Por: Arlene B. Tickner
Decisión de EE.UU. tiene repercusiones mundiales

La colonialidad digital

La decisión de la Comisión Federal de Comunicaciones de Estados Unidos (FCC) de eliminar las regulaciones establecidas por la administración Obama sobre los proveedores de servicios de internet (ISP) ha convertido la neutralidad de la red en tema de debate internacional. Sin embargo, muchas personas, entre las cuales me incluyo, no lo entendemos lo suficiente, con lo cual no dimensionamos su importancia. El argumento es sencillo. Los ISP no deberían interferir en la manera en que usamos el internet –un servicio básico como cualquier otro, como la electricidad– ni afectar los contenidos a los que accedemos ¬siempre y cuando no sean ilegales– al hacer más rápidas y más o menos costosas algunas páginas y aplicaciones.

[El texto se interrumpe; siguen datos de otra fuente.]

(** A pass reads the store to reach its verdict on the entry and then
    writes at most one thing: the new tuple at the end of one of the two
    lists. *)
Lemma h_loop_body_run (n : nat) (app_name dep : val) (c o : nat)
    (xs ys : list val) (flag : bool) (hx : list obj) :
  hx !! c = Some (OList xs) ->
  hx !! o = Some (OList ys) ->
  h_loop_body n app_name (VRef c) (VRef o) dep flag hx =
  match o_classify n hx app_name dep with
  | Returns Own => (Some (Returns true), hx)
  | Returns (Registry t) => (Some (Returns flag), <[c := OList (xs ++ [t])]> hx)
  | Returns (Elsewhere t) => (Some (Returns flag), <[o := OList (ys ++ [t])]> hx)
  | Raises e => (Some (Raises e), hx)
  | RaisesOther name => (Some (RaisesOther name), hx)
  end.
Proof.
  intros Hc Ho. unfold h_loop_body, h_from_registry, o_classify, h_append.
  hm_simpl.
  destruct (o_getitem hx dep "name") as [name|e|s]; try reflexivity.
  destruct (o_getitem hx dep "version") as [version|e|s]; try reflexivity.
  destruct (o_contains n hx "source" dep) as [[|]|e|s]; try reflexivity.
  - destruct (o_getitem hx dep "source") as [src|e|s]; try reflexivity.
    destruct (o_eq n hx src (VStr registry_source)) as [[|]|e|s];
      try reflexivity.
    + destruct (o_eq n hx name app_name) as [[|]|e|s]; try reflexivity.
      now rewrite Hc.
    + now rewrite Ho.
  - now rewrite Ho.
Qed.

(** ** Reading a store that has grown *)

Lemma assoc_in {A} (k : string) (t : list (string * A)) (v : A) :
  assoc k t = Some v -> In (k, v) t.
Proof.
  induction t as [|[k' v'] t IH]; cbn; [discriminate|].
  destruct (String.eqb_spec k k') as [->|_].
  - intros [= ->]. now left.
  - intros H. right. now apply IH.
Qed.

Lemma closed_lookup (h : list obj) (l : nat) (o : obj) :
  closed h -> h !! l = Some o -> obj_ok (length h) o.
Proof. intros Hc Hl. exact (Forall_lookup_1 _ _ _ _ Hc Hl). Qed.

Lemma all2_by_ext (f g : val -> val -> outcome bool) (xs ys : list val) :
  (forall x y, In x xs -> In y ys -> f x y = g x y) ->
  all2_by f xs ys = all2_by g xs ys.
Proof.
  revert ys. induction xs as [|x xs IH]; intros [|y ys] H; try reflexivity.
  cbn. rewrite (H x y) by now left.
  rewrite IH; [reflexivity|]. intros; apply H; now right.
Qed.

Lemma sub_by_ext (f g : val -> val -> outcome bool) (mb ma : list (string * val)) :
  (forall k v w, In (k, v) ma -> In (k, w) mb -> f v w = g v w) ->
  sub_by f mb ma = sub_by g mb ma.
Proof.
  induction ma as [|[k v] ma IH]; intros H; [reflexivity|]. cbn.
  destruct (assoc k mb) as [w|] eqn:Hw; [|reflexivity].
  assert (Hv : In (k, v) ((k, v) :: ma)) by now left.
  assert (Hin : In (k, w) mb) by now apply assoc_in.
  rewrite (H k v w Hv Hin).
  rewrite IH; [reflexivity|].
  intros k' v' w' Hv' Hw'. apply (H k' v' w'); [now right | exact Hw'].
Qed.

Section Grown.

(** A store [h] without dangling addresses, and a store [hx] that holds
    the objects of [h] unchanged and maybe more. *)
Variables h hx : list obj.
Hypothesis h_closed : closed h.
Hypothesis hx_agree : agree (length h) h hx.

Lemma o_getitem_agree (o : val) (key : string) :
  val_ok (length h) o -> o_getitem hx o key = o_getitem h o key.
Proof.
  destruct o as [| | | |l]; try reflexivity. cbn. intros Hl.
  now rewrite (hx_agree l Hl).
Qed.

Lemma o_getitem_ok (o : val) (key : string) (v : val) :
  o_getitem h o key = Returns v -> val_ok (length h) v.
Proof.
  destruct o as [| | | |l]; try discriminate. cbn.
  destruct (h !! l) as [[xs|kvs]|] eqn:Hl; try discriminate.
  destruct (assoc key kvs) as [w|] eqn:Hw; [|discriminate].
  intros [= <-]. pose proof (closed_lookup _ _ _ h_closed Hl) as Hok.
  cbn in Hok. rewrite Forall_forall in Hok.
  apply assoc_in, list_elem_of_In in Hw. exact (Hok _ Hw).
Qed.

Lemma o_eq_agree (n : nat) (a b : val) :
  val_ok (length h) a -> val_ok (length h) b ->
  o_eq n hx a b = o_eq n h a b.
Proof.
  revert a b. induction n as [|n IH]; intros a b Ha Hb; [reflexivity|].
  destruct a as [| | |a1 a2|la], b as [| | |b1 b2|lb]; try reflexivity.
  - cbn in Ha, Hb. cbn [o_eq]. rewrite !IH by tauto. reflexivity.
  - cbn in Ha, Hb. cbn [o_eq]. destruct (Nat.eqb la lb); [reflexivity|].
    rewrite (hx_agree la Ha), (hx_agree lb Hb).
    destruct (h !! la) as [[xs|ma]|] eqn:Hla; [| |reflexivity];
      destruct (h !! lb) as [[ys|mb]|] eqn:Hlb; try reflexivity.
    + pose proof (closed_lookup _ _ _ h_closed Hla) as Hxs.
      pose proof (closed_lookup _ _ _ h_closed Hlb) as Hys.
      cbn in Hxs, Hys. rewrite Forall_forall in Hxs, Hys.
      destruct (Nat.eqb (length xs) (length ys)); [|reflexivity].
      apply all2_by_ext. intros x y Hx Hy.
      apply IH; [apply Hxs | apply Hys]; now apply list_elem_of_In.
    + pose proof (closed_lookup _ _ _ h_closed Hla) as Hma.
      pose proof (closed_lookup _ _ _ h_closed Hlb) as Hmb.
      cbn in Hma, Hmb. rewrite Forall_forall in Hma, Hmb.
      destruct (Nat.eqb (length ma) (length mb)); [|reflexivity].
      apply sub_by_ext. intros k v w Hv Hw.
      apply IH; [exact (Hma (k, v) (proj2 (list_elem_of_In _ _) Hv))
                | exact (Hmb (k, w) (proj2 (list_elem_of_In _ _) Hw))].
Qed.

Lemma o_any_agree (n : nat) (x : val) (xs : list val) :
  val_ok (length h) x -> Forall (val_ok (length h)) xs ->
  o_any n hx x xs = o_any n h x xs.
Proof.
  intros Hx. induction 1 as [|y xs Hy _ IH]; [reflexivity|].
  cbn. now rewrite o_eq_agree, IH.
Qed.

Lemma o_contains_agree (n : nat) (key : string) (o : val) :
  val_ok (length h) o -> o_contains n hx key o = o_contains n h key o.
Proof.
  destruct o as [| | |a b|l]; try reflexivity; cbn.
  - intros [Ha Hb]. apply (o_any_agree n (VStr key) [a; b]); [exact I|].
    now repeat constructor.
  - intros Hl. rewrite (hx_agree l Hl).
    destruct (h !! l) as [[xs|kvs]|] eqn:E; try reflexivity.
    apply o_any_agree; [exact I|]. exact (closed_lookup _ _ _ h_closed E).
Qed.

Lemma o_classify_agree (n : nat) (app_name dep : val) :
  val_ok (length h) app_name -> val_ok (length h) dep ->
  o_classify n hx app_name dep = o_classify n h app_name dep.
Proof.
  intros Ha Hd. unfold o_classify.
  rewrite !o_getitem_agree, o_contains_agree by assumption.
  destruct (o_getitem h dep "name") as [name|e|s] eqn:Hn; try reflexivity.
  destruct (o_getitem h dep "version") as [version|e|s]; try reflexivity.
  cbn. destruct (o_contains n h "source" dep) as [[|]|e|s]; try reflexivity.
  cbn. destruct (o_getitem h dep "source") as [src|e|s] eqn:Hs; try reflexivity.
  cbn. rewrite !o_eq_agree; eauto using o_getitem_ok. exact I.
Qed.

Lemma o_items_agree (o : val) :
  val_ok (length h) o -> o_items hx o = o_items h o.
Proof.
  destruct o as [| | | |l]; try reflexivity. cbn. intros Hl.
  now rewrite (hx_agree l Hl).
Qed.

Si bien se trata de una decisión local, sus repercusiones para el resto del mundo no son menores. Como modelo para otros países, las “malas prácticas” estadounidenses respecto al internet pueden generar un efecto contagio, sobre todo en el Sur global. A su vez, al ver subir sus costos en Estados Unidos por la necesidad de garantizar el acceso de sus usuarios a banda ancha, gigantes como Amazon, Netflix, Uber y Airbnb aumentarán sus tarifas en el resto del mundo. Por su parte, tanto los start-up estadounidenses como los extranjeros enfrentarán obstáculos a la hora de competir por visibilidad en la web frente a aquellas compañías grandes con capacidad de pago a los ISP.

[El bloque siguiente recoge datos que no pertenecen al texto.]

Lemma Forall2_ordered_Fin A B :
  Forall2 ordered A B -> Forall defined A ->
  exists pa pb, A = Fin <$> pa /\ B = Fin <$> pb /\ Forall2 Qle pa pb.
Proof.
  induction 1 as [|x y A B Hxy _ IH]; intros Hall.
  - exists [], []. repeat split; constructor.
  - apply Forall_cons in Hall as [Hx Hall].
    destruct (IH Hall) as (pa & pb & -> & -> & Hle).
    destruct Hxy as [[-> _]|(p & q & -> & -> & Hpq)].
    + now apply not_defined_NaN in Hx.
    + exists (p :: pa), (q :: pb). repeat split. now constructor.
Qed.

Lemma mean_le pa pb :
  pa <> [] -> Forall2 Qle pa pb ->
  ordered (mean (Fin <$> pa)) (mean (Fin <$> pb)).
Proof.
  intros Hne Hle. pose proof (Forall2_length _ _ _ Hle) as Hlen.
  assert (pb <> []) as Hne' by (destruct pa, pb; simpl in *; congruence).
  rewrite (mean_Fin _ Hne), (mean_Fin _ Hne'), <- Hlen.
  right. do 2 eexists. split; [reflexivity|]. split; [reflexivity|].
  pose proof (length_pos_Q _ Hne) as Hpos.
  unfold Qdiv. apply Qmult_le_compat_r; [now apply Qsum_le|].
  apply Qinv_le_0_compat. lra.
Qed.

Lemma ordered_roll_mean s A B i :
  Forall2 ordered A B -> i < length A ->
  ordered (roll_at s s mean A i) (roll_at s s mean B i).
Proof.
  intros HAB Hi.
  assert (i < length B) as Hi' by now rewrite <- (Forall2_length _ _ _ HAB).
  pose proof (Forall2_window _ s i _ _ HAB) as Hw.
  pose proof (Forall2_ordered_defined _ _ Hw) as Hiff.
  destruct (decide (1 <= s <= S i /\ Forall defined (window s i A)))
    as [[Hs Hall]|Hn].
  - rewrite !roll_at_strict; try assumption; [|now apply Hiff].
    destruct (Forall2_ordered_Fin _ _ Hw Hall) as (pa & pb & Ea & Eb & Hle).
    rewrite Ea, Eb. apply mean_le; [|exact Hle].
    intros ->. pose proof (length_window s i A Hi) as Hlen.
    rewrite Ea in Hlen. simpl in Hlen. lia.
  - rewrite !roll_at_strict_NaN; try assumption; [now left|].
    rewrite <- Hiff. exact Hn.
Qed.
(** * SimpleTextReader: pagination strip and page / line navigation

    A shallow embedding of the [reader] object of
    [client/app/modules/features/reader] (methods [_getPageList],
    [showCurrentPageContent], [generatePagination], [gotoPage],
    [gotoPageInputField] and [gotoLine]) together with the properties the
    specification states about them.

    Conventions of the embedding.
    - Page numbers, line numbers and page breaks are JavaScript numbers that
      hold integers; they are modelled by [Z].  A value that may also be
      [NaN] (an argument of [gotoPage], the result of [parseInt], a line
      number handed to [gotoLine]) has type [jsnum]: every call site in
      the module passes [parseInt(..)], [CURRENT_PAGE + 1],
      [CURRENT_PAGE - 1] or a clamped array index.  What the public
      [gotoPage] and [gotoLine] do with a fractional or infinite argument is
      modelled apart, in [Module Number].
    - JavaScript arrays are lists; [Array.from({length: n}, f)] builds the
      list of [f] at [0 .. n-1] and is empty for [n <= 0].
    - The module mutates [CONFIG.VARS] and talks to the DOM, the window, the
      table of contents and the history store.  The mutable variables are the
      fields of [World]; every call to a collaborator is appended to the
      [effects] log, and the reader's calls of [setHistory] are kept in
      [history].
    - A [throw] leaves the mutations made so far in place, so a method is a
      function [World -> World * completion A]. *)

From Stdlib Require Import ZArith String Bool Lia.
From stdpp Require Import base relations list list_numbers.
From Stdlib Require Import Ascii DecimalString DecimalPos.
From stdpp Require Import sorting.
From Stdlib Require Import QArith Qminmax Qround.

Open Scope Z_scope.

(** ** JavaScript values used by the module *)

Module JS.

(** A number that is an integer, or [NaN]. *)
Inductive jsnum : Type :=
| NaN
| Num (z : Z).

(** [isNaN(x)] *)
Definition isNaN (x : jsnum) : bool :=
  match x with NaN => true | Num _ => false end.

(** [a > b] where [b] may be [NaN]: every comparison with [NaN] is false. *)
Definition gt (a : Z) (b : jsnum) : bool :=
  match b with NaN => false | Num z => z <? a end.

(** An [Error] object, identified by its message. *)
Inductive exn : Type :=
| Error (message : string).

(** How the evaluation of a call ends. *)
Inductive completion (A : Type) : Type :=
| Normal (a : A)
| Throw (e : exn).
Arguments Normal {A} a.
Arguments Throw {A} e.

(** [arr.findIndex(p)]: the 0-based index of the first element satisfying
    [p], and [-1] when there is none. *)
Fixpoint findIndex_from {A} (p : A -> bool) (arr : list A) (i : Z) : Z :=
  match arr with
  | [] => -1
  | x :: rest => if p x then i else findIndex_from p rest (i + 1)
  end.

Definition findIndex {A} (p : A -> bool) (arr : list A) : Z :=
  findIndex_from p arr 0.

(** [arr[i]]: [undefined] (here [None]) outside [0 .. length-1]. *)
Definition index {A} (arr : list A) (i : Z) : option A :=
  if i <? 0 then None else arr !! Z.to_nat i.

(** [arr[i] || d] for an array of numbers: [undefined] and [0] are falsy. *)
Definition index_or (arr : list Z) (i : Z) (d : Z) : Z :=
  match index arr i with
  | Some v => if v =? 0 then d else v
  | None => d
  end.

End JS.
Import JS.

(** ** The page list of the pagination strip *)

(** [const range = (start, end) =>
       Array.from({ length: end - start + 1 }, (_, i) => i + start)] *)
Definition range (start end_ : Z) : list Z :=
  (fun i : nat => Z.of_nat i + start) <$> seq 0 (Z.to_nat (end_ - start + 1)).
(* ===== verification/Ledger.v ===== *)
(** * internal/ledger: money, American odds and double-entry transactions

    [money.go], [odds.go] and [posting.go]: int64 cents with checked
    arithmetic, the integer profit computation, and the validation every
    ledger transaction passes before it is stored. *)
From S2P Require Import Prelude GoStrings.

Definition ErrInvalidCurrency := Sentinel "ledger.ErrInvalidCurrency".
Definition ErrCurrencyMismatch := Sentinel "ledger.ErrCurrencyMismatch".
Definition ErrAmountOverflow := Sentinel "ledger.ErrAmountOverflow".
Definition ErrInvalidAmericanOdds := Sentinel "ledger.ErrInvalidAmericanOdds".
Definition ErrInvalidStake := Sentinel "ledger.ErrInvalidStake".
Definition ErrInvalidTransaction := Sentinel "ledger.ErrInvalidTransaction".
Definition ErrUnbalancedPostings := Sentinel "ledger.ErrUnbalancedPostings".

(** ** money.go *)
Definition Currency := string.
Definition CAD : Currency := "CAD".

(** The loop ranges over rune starts; a byte outside A-Z is first met at a
    rune start, so it is the test that every byte is in A-Z. *)
Definition ParseCurrency (value : string) : result Currency :=
  fail_if (negb (len value =? 3)) ErrInvalidCurrency;;
  fail_if (negb (all_bytes is_upper value)) ErrInvalidCurrency;;
  Ok value.

Definition Currency_Validate (c : Currency) : result unit :=
  ParseCurrency c;; Ok ().

Record Money := mkMoney { Cents : Z; Money_Currency : Currency }.

#[export] Instance Money_eq_dec : EqDecision Money.
Proof. solve_decision. Defined.

Definition NewMoney (cents : Z) (currency : Currency) : result Money :=
  Currency_Validate currency;; Ok (mkMoney cents currency).

Definition Money_Validate (m : Money) : result unit := Currency_Validate (Money_Currency m).

Definition Money_Add (m other : Money) : result Money :=
  Money_Validate m;;
  Money_Validate other;;
  fail_if (negb (bool_decide (Money_Currency m = Money_Currency other))) ErrCurrencyMismatch;;
  fail_if (((0 <? Cents other) && (MaxInt64 - Cents other <? Cents m))
           || ((Cents other <? 0) && (Cents m <? MinInt64 - Cents other))) ErrAmountOverflow;;
  Ok (mkMoney (wrap64 (Cents m + Cents other)) (Money_Currency m)).

Definition Negate (m : Money) : result Money :=
  Money_Validate m;;
  fail_if (Cents m =? MinInt64) ErrAmountOverflow;;
  Ok (mkMoney (wrap64 (- Cents m)) (Money_Currency m)).

(** ** odds.go *)
Definition AmericanOdds := Z.

Definition Odds_Validate (o : AmericanOdds) : result unit :=
  fail_if ((-100 <? o) && (o <? 100)) ErrInvalidAmericanOdds.

Definition NewAmericanOdds (value : Z) : result AmericanOdds :=
  Odds_Validate value;; Ok value.

(** The ratio a price pays: profit per unit staked is numerator/denominator. *)
Definition odds_ratio (o : AmericanOdds) : Z * Z :=
  if 0 <? o then (o, 100) else (100, - o).

Definition Profit (o : AmericanOdds) (stake : Money) : result Money :=
  Odds_Validate o;;
  Money_Validate stake;;
  fail_if (Cents stake <=? 0) ErrInvalidStake;;
  let '(numerator, denominator) := odds_ratio o in
  fail_if (quot64 MaxInt64 numerator <? Cents stake) ErrAmountOverflow;;
  let product := wrap64 (Cents stake * numerator) in
  let profit := quot64 product denominator in
  if quot64 (denominator + 1) 2 <=? rem64 product denominator then
    fail_if (profit =? MaxInt64) ErrAmountOverflow;;
    Ok (mkMoney (profit + 1) (Money_Currency stake))
  else Ok (mkMoney profit (Money_Currency stake)).

Definition Return (o : AmericanOdds) (stake : Money) : result Money :=
  profit ← Profit o stake;
  Money_Add stake profit.

(** ** posting.go

    A Go string-typed enumeration also holds texts outside its constants;
    [TransactionOther s] is such a text. *)
Inductive TransactionType :=
  | TransactionWagerAcceptance
  | TransactionWagerWin
  | TransactionWagerLoss
  | TransactionWagerRefund
  | TransactionAdminAdjustment
  | TransactionMigrationAdjust
  | TransactionReversal
  | TransactionOther (text : string).

#[export] Instance TransactionType_eq_dec : EqDecision TransactionType.
Proof. solve_decision. Defined.

Definition TransactionType_Validate (t : TransactionType) : result unit :=
  match t with
  | TransactionOther _ => Err (Wrapf "%w: unknown type %q" ErrInvalidTransaction)
  | _ => Ok ()
  end.

Record Posting := mkPosting { AccountID : string; Amount : Money }.

Record Transaction := mkTransaction {
  Tx_Type : TransactionType;
  Tx_Currency : Currency;
  Tx_IdempotencyKey : string;
  Tx_Actor : string;
  Tx_SourceType : string;
  Tx_SourceID : string;
  Tx_Reason : string;
  Tx_ReversalOf : string;
  Tx_Postings : list Posting
}.

Definition ExpectedPostingCount (t : Transaction) : nat := length (Tx_Postings t).

(** The body of [ValidatePostings]' loop over the postings still to read,
    with the trimmed accounts seen and the running int64 sum. *)
Fixpoint validate_postings_loop (currency : Currency) (postings : list Posting)
    (seen : gset string) (sum : Z) : result Z :=
  match postings with
  | [] => Ok sum
  | posting :: rest =>
      let accountID := TrimSpace (AccountID posting) in
      fail_if (bool_decide (accountID = ""%string)) (Wrapf "%w: posting %d has no account" ErrInvalidTransaction);;
      fail_if (bool_decide (accountID ∈ seen)) (Wrapf "%w: account %q is posted more than once" ErrInvalidTransaction);;
      or_err (Wrapf "%w: posting %d: %v" ErrInvalidTransaction) (Money_Validate (Amount posting));;
      fail_if (negb (bool_decide (Money_Currency (Amount posting) = currency)))
        (Wrapf "%w: posting %d: %v" ErrInvalidTransaction);;
      fail_if (Cents (Amount posting) =? 0) (Wrapf "%w: posting %d is zero" ErrInvalidTransaction);;
      let amount := Cents (Amount posting) in
      fail_if (((0 <? amount) && (MaxInt64 - amount <? sum))
               || ((amount <? 0) && (sum <? MinInt64 - amount))) ErrAmountOverflow;;
      validate_postings_loop currency rest ({[accountID]} ∪ seen) (wrap64 (sum + amount))
  end.

Definition ValidatePostings (currency : Currency) (postings : list Posting) : result unit :=
  Currency_Validate currency;;
  fail_if (Z.of_nat (length postings) <? 2) (Wrapf "%w: at least two postings are required" ErrUnbalancedPostings);;
  sum ← validate_postings_loop currency postings ∅ 0;
  fail_if (negb (sum =? 0)) (Wrapf "%w: net is %d cents" ErrUnbalancedPostings).

Definition needs_reason (t : TransactionType) : bool :=
  match t with
  | TransactionAdminAdjustment | TransactionMigrationAdjust | TransactionReversal => true
  | _ => false
  end.

Definition Transaction_Validate (t : Transaction) : result unit :=
  TransactionType_Validate (Tx_Type t);;
  or_err (Wrapf "%w: %v" ErrInvalidTransaction) (Currency_Validate (Tx_Currency t));;
  fail_if (is_blank (Tx_IdempotencyKey t) || is_blank (Tx_Actor t)
           || is_blank (Tx_SourceType t) || is_blank (Tx_SourceID t))
    (Wrapf "%w: idempotency key, actor, and source reference are required" ErrInvalidTransaction);;
  fail_if (bool_decide (Tx_Type t = TransactionReversal) && is_blank (Tx_ReversalOf t))
    (Wrapf "%w: reversal must reference the original transaction" ErrInvalidTransaction);;
  fail_if (needs_reason (Tx_Type t) && is_blank (Tx_Reason t))
    (Wrapf "%w: adjustment and reversal transactions require a reason" ErrInvalidTransaction);;
  ValidatePostings (Tx_Currency t) (Tx_Postings t).

(** ** Specifications *)

(** The currency texts the code accepts. *)
Definition valid_currency (c : Currency) : bool := (len c =? 3) && all_bytes is_upper c.

(** Nearest cent to [cents * numerator / denominator], exact halves up. *)
Definition profit_spec (o : AmericanOdds) (cents : Z) : Z :=
  let '(n, d) := odds_ratio o in (2 * (cents * n) + d) / (2 * d).

(** What one transaction does to one account. *)
Definition net (account : string) (ps : list Posting) : Z :=
  sumZ (fun p => if bool_decide (AccountID p = account) then Cents (Amount p) else 0) ps.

Más desconcertante aún, la no neutralidad de la red puede ahondar la “brecha digital”. Distintos estudios académicos y de organismos internacionales como la ONU y el Banco Mundial coinciden en señalar el impacto positivo de la conectividad sobre el crecimiento económico, el mejoramiento de los ingresos, la reducción de la pobreza y la generación de climas de aprendizaje escolar más motivantes. Pese a ello, éstos resaltan que el acceso per se a internet no es tan significativo como la forma en que se conecta, en donde la velocidad, el costo y la disponibilidad informativa juegan un rol central. Para la muestra, el paquete Free Basics que ofrece Facebook en 63 países (incluyendo Colombia) da acceso gratuito a algunos servicios en línea, pero estos reflejan intereses corporativos del Norte con poca relevancia para el aprendizaje y el empoderamiento de quienes los utilizan, en su mayoría sectores sociales desaventajados. De forma similar, las ofertas de “tasa cero” que permiten usar Facebook, Whatsapp o Spotify sin consumir el plan de datos, no son tan gratuitas como parecen, ya que delimitan la navegabilidad y exigen como “contraprestación” la venta de nuestros datos a los patrocinadores. Dejando de lado las lecturas más triunfalistas sobre las bondades del internet y las redes sociales para la democracia y la resistencia política, también existe una relación entre el acceso libre a la información, la libertad de expresión, la gobernanza y la transparencia pública.

En últimas, la discusión apunta a mostrar que el internet no solo es un mercado virtual ni un espacio de vigilancia y censura, sino un bien público global. Lo que lleva a la pregunta de si la no neutralidad de la red constituye un tipo de colonialidad digital, es decir, un patrón de dominación mundial propio de la globalización neoliberal.